### Raw data

(** A transport that reaches every endpoint. *)
Definition sample_client : TonicClient := {|
  Endpoint := string;
  ClientTls := unit;
  from_shared := Ok;
  with_native_roots := tt;
  ca_certificate _ _ := tt;
  domain_name _ _ := tt;
  tls_config _ ep := Ok ep;
  connect _ := Ok tt;
|}.

Definition sample_args (c : Command) : Args :=
  mkArgs "http://127.0.0.1:7100" (lit "acme") None None c.

Lemma cli_put_then_get_witness :
  ∃ s1 s2,
    cli_main (T:=sample_client) sample_read 0 0 0 insecure_interceptor
      (sample_args (CliPut (lit "k") (lit "v") 50)) sample_server = (mkOutput [lit "version=0"] Success, s1) ∧
    cli_main (T:=sample_client) sample_read 0 0 40 insecure_interceptor
      (sample_args (CliGet (lit "k"))) s1 = (mkOutput [lit "v"] Success, s2).
Proof.
  apply (cli_put_then_get (T:=sample_client) sample_read 0 0 0 0 40 (sample_args (CliPut (lit "k") (lit "v") 50))
    (sample_args (CliGet (lit "k"))) (lit "k") (lit "v") 50 sample_server empty_log);
    try reflexivity.
  - apply sample_node_ok.
  - apply sample_env_ok.
  - apply acme_valid.
  - split; reflexivity.
  - vm_compute. discriminate.
  - vm_compute. discriminate.
  - split; vm_compute; reflexivity.
Defined.

Lemma cli_is_never_authenticated_witness :
  ∃ st, cli_main (T:=sample_client) sample_read 0 0 0 (with_verifier sample_verifier)
    (sample_args (CliGet (lit "k"))) sample_server = (mkOutput [] (Refused st), sample_server).
Proof.
  destruct (cli_is_never_authenticated (T:=sample_client) sample_read 0 0 0 sample_verifier
    (sample_args (CliGet (lit "k"))) sample_server) as (st & E & _); [reflexivity|].
  exists st. exact E.
Defined.
Lemma route_of_spec path m :
  plain path →
  axum_route router m path =
    match route_of path with
    | Some (hs, c) => match pick_method m hs with Some h => Call h c | None => NoMethod end
    | None => NoRoute
    end.
Proof.
  intros Hp.
  assert (∀ pat, Forall literal (segments pat) → path ≠ pat → match_path pat path = None) as Hlit.
  { intros pat Hl Hne. rewrite match_path_literal by done. by rewrite decide_False. }
  unfold route_of.
  destruct (decide (path = lit "/healthz")) as [-> |H1]; [|
  destruct (decide (path = lit "/readyz")) as [-> |H2]; [|
  destruct (decide (path = lit "/metrics")) as [-> |H3]; [|
  destruct (decide (path = lit "/quotas")) as [-> |H4]; [|]]]].
  1: apply (route_single 0 _ _ (lit "/healthz")); [done|done|done|].
  2: apply (route_single 1 _ _ (lit "/readyz")); [done|done|done|].
  3: apply (route_single 2 _ _ (lit "/metrics")); [done|done|done|].
  4: apply (route_single 3 _ _ (lit "/quotas")); [done|done|done|].
  1-4: intros [|[|[|[|[|j]]]]] e He Hj; simplify_eq/=; done.
  assert (Forall (λ pat, Forall literal (segments pat))
    [lit "/healthz"; lit "/readyz"; lit "/metrics"; lit "/quotas"]) as Hls.
  { apply (bool_decide_unpack _). vm_compute. exact I. }
  repeat (apply Forall_cons in Hls as [? Hls]).
  destruct (match_path (lit "/quotas/:tenant") path) as [c|] eqn:Eq; simpl.
  - eapply (route_single 4); [done|done|done|].
    intros [|[|[|[|[|j]]]]] e He Hj; simplify_eq/=; try done; by apply Hlit.
  - apply route_none; [done|]. intros pat hs Hin. unfold router in Hin.
    repeat (apply elem_of_cons in Hin as [[= -> ->]|Hin]); [by apply Hlit..|done|].
    by apply elem_of_nil in Hin.
Qed.

End routing.
(* ===== verification/TestKit.v ===== *)
(** * The repository's tests, as computations

    A test of the repository is a computation on the state it sets up; it passes
    when it runs to its end, and an assertion that does not hold, or an [unwrap] of
    an error, is a panic.  The files [TestsCore.v], [TestsNode.v],
    [TestsService.v] and [TestsEdge.v] translate the tests of the sources' [tests]
    modules, [TestsGrpc.v] the integration tests of a whole server, and run them on the
    model: that the model passes them is evidence that it is the program the authors
    meant, gathered from expectations they wrote down themselves.  [Proptests.v] has
    the property tests, for every input and not a sample. *)

From S2P Require Import Prelude Bytes.

Abbreviation Test S A := (M S Empty_set A).

(** [assert!] and [assert_eq!]. *)
Definition assert {S} (b : bool) : Test S unit := λ s, (if b then Ok tt else Panic, s).

Definition assert_eq {S A} `{EqDecision A} (a b : A) : Test S unit := assert (bool_decide (a = b)).

(** The result of a fallible call, as a value to look at. *)
Definition attempt {S E A} (m : M S E A) : Test S (result E A) := λ s,
  match m s with
  | (Ok a, s') => (Ok (Ok a), s')
  | (Err e, s') => (Ok (Err e), s')
  | (Panic, s') => (Panic, s')
  end.

(** [unwrap] and [unwrap_err]; a pure result is lifted. *)
Definition unwrap {S E A} (m : M S E A) : Test S A :=
  r ← attempt m;
  match r with
  | Ok a => mret a
  | _ => lift Panic
  end.

Definition unwrap_err {S E A} (m : M S E A) : Test S E :=
  r ← attempt m;
  match r with
  | Err e => mret e
  | _ => lift Panic
  end.

Definition unwrap_some {S A} (o : option A) : Test S A :=
  match o with
  | Some a => mret a
  | None => lift Panic
  end.

Definition is_err {E A} (r : result E A) : bool :=
  match r with
  | Err _ => true
  | _ => false
  end.

(** [assert!(m.is_ok())] and [assert!(m.is_err())]. *)
Definition succeeds {S E A} (m : M S E A) : Test S unit := r ← attempt m; assert (is_ok r).
Definition fails {S E A} (m : M S E A) : Test S unit := r ← attempt m; assert (is_err r).

(** The same call over and over: [for _ in 0..n]. *)
Fixpoint repeat_test {S} (n : nat) (t : Test S unit) : Test S unit :=
  match n with
  | O => mret tt
  | S n => t;; repeat_test n t
  end.

Definition passes {S} (t : Test S unit) (s : S) : bool := is_ok (t s).1.

(** A test that keeps no state. *)
Definition passes_pure (t : Test unit unit) : bool := passes t tt.

(** A failed assertion fails the test, whatever follows. *)
Lemma failed_assertion {S} (t : Test S unit) s : passes (assert false;; t) s = false.
Proof. done. Qed.

(** A test that passes has passed its first half. *)
Lemma passes_bind {S A} (m : Test S A) (t : A → Test S unit) s :
  passes (m ≫= t) s = true → ∃ a s', m s = (Ok a, s') ∧ passes (t a) s' = true.
Proof.
  unfold passes. unfold mbind, M_bind. destruct (m s) as [[a|[]|] s']; [|done]. eauto.
Qed.
Definition a_write_over_the_quota_is_refused_and_changes_nothing : NodeTest :=
  puts_data alice (lit "k") (xs 15) 0;;
  before ← gets (λ s, used_bytes (quota_store s) alice);
  seq_before ← gets (λ s, next_seq (wal s));
  big ← test_data_key alice (lit "big");
  err ← unwrap_err (put_with_ttl 1 big (xs 100) 0);
  assert (match err with QuotaExceeded _ _ _ => true | _ => false end);;
  reads big None;;
  uses alice before;;
  n ← gets (λ s, next_seq (wal s)); assert_eq n seq_before.

Definition a_tenant_over_its_quota_can_delete_its_way_back_under : NodeTest :=
  a ← test_data_key alice (lit "a");
  b ← test_data_key alice (lit "b");
  puts a (xs 25) 0;;
  fails (put_with_ttl 1 b (xs 25) 0);;
  deletes a;;
  puts b (xs 25) 0.

Definition one_tenant_cannot_exhaust_anothers_quota : NodeTest :=
  puts_data (lit "noisy") (lit "k") (xs 19) 0;;
  k2 ← test_data_key (lit "noisy") (lit "k2");
  fails (put_with_ttl 1 k2 (xs 19) 0);;
  puts_data (lit "quiet") (lit "k") (xs 19) 0.

Definition usage_is_rebuilt_from_the_data_at_startup : NodeTest :=
  puts_data alice (lit "one") (xs 10) 0;;
  puts_data alice (lit "two") (xs 20) 0;;
  puts_data bob (lit "k") (xs 5) 0;;
  uses alice (13 + 23);;
  stats ← unwrap (lift (KeyCodec.encode alice Stats (lit "usage")));
  unwrap (in_storage (st_put stats (ValueCodec.encode (to_be_bytes 8 999999) None)));;
  reopened;;
  uses alice (13 + 23);;
  uses bob 6.

Definition node_bookkeeping_is_not_charged_to_the_tenant : NodeTest :=
  puts_data alice (lit "k") (lit "v") 0;;
  after_data ← gets (λ s, used_bytes (quota_store s) alice);
  schema ← unwrap (lift (KeyCodec.encode alice Metadata (lit "schema")));
  puts schema (xs 500) 0;;
  uses alice after_data.

Definition a_ttl_expiry_that_is_swept_gives_the_bytes_back : NodeTest :=
  puts_data alice (lit "ephemeral") (xs 40) 100;;
  uses alice 49;;
  clock_advances 200;;
  sweeps 1;;
  uses alice 0.

Definition bootstrap_recovers_index_from_storage : NodeTest :=
  puts (lit "with-ttl") (lit "v") 5000;;
  puts (lit "no-ttl") (lit "v") 0;;
  reopened;;
  scheduled_count 1;;
  due (Some 5000).

Definition service_suite : list bool :=
  let mem := test_config BackendMemory in
  let fj := test_config BackendFjall in
  [passes_node mem System opens_memory_backend_and_writes_through_wal;
   passes replay_is_idempotent (Memory mem_new);
   passes_node fj System opens_fjall_backend;
   passes_node mem (Manual 1000) put_with_ttl_populates_index;
   passes_node mem (Manual 1000) scan_and_scan_range_filter_expired;
   passes_node mem (Manual 0) get_returns_none_when_expired;
   passes_node mem (Manual 0) put_without_ttl_never_expires;
   passes_node mem (Manual 1000) a_memory_backend_recovers_its_whole_state_from_the_wal;
   passes_node mem (Manual 1000) replay_restores_the_ttl_stamp_and_not_a_fresh_one;
   passes_node mem (Manual 0) a_torn_wal_tail_does_not_stop_the_node_from_starting;
   passes_node fj (Manual 0) a_durable_backend_rotates_the_wal_on_startup;
   passes_node mem System a_write_charges_the_key_and_the_value_to_its_tenant;
   passes_node mem System an_overwrite_charges_the_difference_not_the_whole_value;
   passes_node mem System a_delete_returns_the_bytes;
   passes_node (with_max_bytes 20 mem) System a_write_over_the_quota_is_refused_and_changes_nothing;
   passes_node (with_max_bytes 30 mem) System a_tenant_over_its_quota_can_delete_its_way_back_under;
   passes_node (with_max_bytes 20 mem) System one_tenant_cannot_exhaust_anothers_quota;
   passes_node fj System usage_is_rebuilt_from_the_data_at_startup;
   passes_node mem System node_bookkeeping_is_not_charged_to_the_tenant;
   passes_node mem (Manual 0) a_ttl_expiry_that_is_swept_gives_the_bytes_back;
   passes_node fj (Manual 0) bootstrap_recovers_index_from_storage].

Definition rotation_suite : list bool :=
  [passes_node (with_rotation 4096 (test_config BackendMemory)) (Manual 0)
     a_memory_backend_never_rotates_because_the_wal_is_the_only_copy;
   passes_node (with_rotation 4096 (test_config BackendFjall)) (Manual 0)
     rotation_keeps_the_data_readable_and_bounds_the_segment].

Lemma service_tests_pass : forallb id service_suite = true.
Proof. vm_compute. reflexivity. Qed.

Lemma rotation_tests_pass : forallb id rotation_suite = true.
Proof. vm_compute. reflexivity. Qed.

### Description of the task
Your output should be the listing's lines, exact and complete, from its first line to the line that contains "destruct (cli_is_never_authenticated (T:=sample_client)", inclusive.

### Result
(** A transport that reaches every endpoint. *)
Definition sample_client : TonicClient := {|
  Endpoint := string;
  ClientTls := unit;
  from_shared := Ok;
  with_native_roots := tt;
  ca_certificate _ _ := tt;
  domain_name _ _ := tt;
  tls_config _ ep := Ok ep;
  connect _ := Ok tt;
|}.

Definition sample_args (c : Command) : Args :=
  mkArgs "http://127.0.0.1:7100" (lit "acme") None None c.

Lemma cli_put_then_get_witness :
  ∃ s1 s2,
    cli_main (T:=sample_client) sample_read 0 0 0 insecure_interceptor
      (sample_args (CliPut (lit "k") (lit "v") 50)) sample_server = (mkOutput [lit "version=0"] Success, s1) ∧
    cli_main (T:=sample_client) sample_read 0 0 40 insecure_interceptor
      (sample_args (CliGet (lit "k"))) s1 = (mkOutput [lit "v"] Success, s2).
Proof.
  apply (cli_put_then_get (T:=sample_client) sample_read 0 0 0 0 40 (sample_args (CliPut (lit "k") (lit "v") 50))
    (sample_args (CliGet (lit "k"))) (lit "k") (lit "v") 50 sample_server empty_log);
    try reflexivity.
  - apply sample_node_ok.
  - apply sample_env_ok.
  - apply acme_valid.
  - split; reflexivity.
  - vm_compute. discriminate.
  - vm_compute. discriminate.
  - split; vm_compute; reflexivity.
Defined.

Lemma cli_is_never_authenticated_witness :
  ∃ st, cli_main (T:=sample_client) sample_read 0 0 0 (with_verifier sample_verifier)
    (sample_args (CliGet (lit "k"))) sample_server = (mkOutput [] (Refused st), sample_server).
Proof.
  destruct (cli_is_never_authenticated (T:=sample_client) sample_read 0 0 0 sample_verifier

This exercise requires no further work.